_TO DO:_
Could you filter the data below down to the lines that hold the word "rewrite"?
____
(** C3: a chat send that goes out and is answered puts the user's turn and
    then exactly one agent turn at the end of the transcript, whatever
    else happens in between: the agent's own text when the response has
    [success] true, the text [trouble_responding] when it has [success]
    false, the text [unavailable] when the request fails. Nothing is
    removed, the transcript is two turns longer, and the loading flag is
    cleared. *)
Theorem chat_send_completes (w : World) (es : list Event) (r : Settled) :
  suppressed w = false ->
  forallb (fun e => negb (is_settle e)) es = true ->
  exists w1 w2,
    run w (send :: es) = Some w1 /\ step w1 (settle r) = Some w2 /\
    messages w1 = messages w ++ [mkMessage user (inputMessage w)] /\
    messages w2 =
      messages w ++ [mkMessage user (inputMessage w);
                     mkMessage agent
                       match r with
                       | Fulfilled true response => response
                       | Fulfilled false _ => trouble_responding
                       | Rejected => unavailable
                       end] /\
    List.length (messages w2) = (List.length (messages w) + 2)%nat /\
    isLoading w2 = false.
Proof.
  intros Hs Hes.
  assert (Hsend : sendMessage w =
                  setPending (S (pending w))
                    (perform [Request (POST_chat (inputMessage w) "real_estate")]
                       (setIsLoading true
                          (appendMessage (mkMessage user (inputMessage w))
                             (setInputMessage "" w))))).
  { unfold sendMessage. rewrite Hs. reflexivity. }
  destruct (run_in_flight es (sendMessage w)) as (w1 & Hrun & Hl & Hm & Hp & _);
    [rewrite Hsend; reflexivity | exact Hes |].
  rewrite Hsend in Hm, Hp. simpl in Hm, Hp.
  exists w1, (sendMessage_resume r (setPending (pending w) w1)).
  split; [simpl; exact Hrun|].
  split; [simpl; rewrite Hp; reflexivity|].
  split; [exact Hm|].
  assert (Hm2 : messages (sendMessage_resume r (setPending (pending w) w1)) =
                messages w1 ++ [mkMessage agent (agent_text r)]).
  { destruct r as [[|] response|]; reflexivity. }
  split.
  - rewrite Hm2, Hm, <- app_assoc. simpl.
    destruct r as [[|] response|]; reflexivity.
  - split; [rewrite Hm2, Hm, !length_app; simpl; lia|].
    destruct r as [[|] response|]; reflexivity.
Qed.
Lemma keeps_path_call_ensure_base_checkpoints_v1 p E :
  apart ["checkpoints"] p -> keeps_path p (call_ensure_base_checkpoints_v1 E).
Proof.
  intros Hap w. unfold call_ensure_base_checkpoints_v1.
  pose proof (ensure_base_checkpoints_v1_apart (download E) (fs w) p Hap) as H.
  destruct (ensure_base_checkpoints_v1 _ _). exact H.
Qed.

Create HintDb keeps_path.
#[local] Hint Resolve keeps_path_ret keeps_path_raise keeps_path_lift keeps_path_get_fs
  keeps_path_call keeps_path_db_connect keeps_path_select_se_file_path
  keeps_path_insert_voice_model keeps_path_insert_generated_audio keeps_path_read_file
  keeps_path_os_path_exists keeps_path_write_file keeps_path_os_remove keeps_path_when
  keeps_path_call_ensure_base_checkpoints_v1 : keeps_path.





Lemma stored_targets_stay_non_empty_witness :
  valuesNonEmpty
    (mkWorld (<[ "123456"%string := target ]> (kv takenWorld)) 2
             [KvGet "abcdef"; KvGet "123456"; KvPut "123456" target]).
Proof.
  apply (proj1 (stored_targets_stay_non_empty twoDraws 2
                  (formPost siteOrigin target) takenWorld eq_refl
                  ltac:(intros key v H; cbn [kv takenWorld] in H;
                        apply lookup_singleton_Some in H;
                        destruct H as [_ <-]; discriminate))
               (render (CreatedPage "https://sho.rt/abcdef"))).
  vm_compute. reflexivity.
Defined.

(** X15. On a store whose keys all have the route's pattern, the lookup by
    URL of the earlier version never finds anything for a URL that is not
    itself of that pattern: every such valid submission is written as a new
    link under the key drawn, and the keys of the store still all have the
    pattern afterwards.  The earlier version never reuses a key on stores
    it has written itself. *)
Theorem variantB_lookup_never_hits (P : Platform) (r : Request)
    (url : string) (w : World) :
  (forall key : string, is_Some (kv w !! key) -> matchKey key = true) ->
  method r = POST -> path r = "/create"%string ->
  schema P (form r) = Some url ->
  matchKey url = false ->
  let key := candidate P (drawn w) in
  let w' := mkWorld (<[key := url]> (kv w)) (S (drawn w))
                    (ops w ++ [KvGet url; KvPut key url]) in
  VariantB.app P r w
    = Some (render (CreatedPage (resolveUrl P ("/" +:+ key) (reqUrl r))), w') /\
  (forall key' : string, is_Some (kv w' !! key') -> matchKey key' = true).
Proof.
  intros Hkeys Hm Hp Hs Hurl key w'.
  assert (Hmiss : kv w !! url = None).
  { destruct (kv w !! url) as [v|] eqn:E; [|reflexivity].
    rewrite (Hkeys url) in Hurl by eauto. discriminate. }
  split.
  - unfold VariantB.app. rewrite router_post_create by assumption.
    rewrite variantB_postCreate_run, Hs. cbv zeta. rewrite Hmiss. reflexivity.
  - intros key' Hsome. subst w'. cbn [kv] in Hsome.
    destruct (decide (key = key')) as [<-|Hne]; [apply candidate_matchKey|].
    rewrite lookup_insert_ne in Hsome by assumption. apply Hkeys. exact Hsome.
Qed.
____
_THE COMPLETED TASK:_
  { unfold sendMessage. rewrite Hs. reflexivity. }
    [rewrite Hsend; reflexivity | exact Hes |].
  rewrite Hsend in Hm, Hp. simpl in Hm, Hp.
  split; [simpl; rewrite Hp; reflexivity|].
  - rewrite Hm2, Hm, <- app_assoc. simpl.
  - split; [rewrite Hm2, Hm, !length_app; simpl; lia|].
    rewrite (Hkeys url) in Hurl by eauto. discriminate. }
  - unfold VariantB.app. rewrite router_post_create by assumption.
    rewrite variantB_postCreate_run, Hs. cbv zeta. rewrite Hmiss. reflexivity.
    rewrite lookup_insert_ne in Hsome by assumption. apply Hkeys. exact Hsome.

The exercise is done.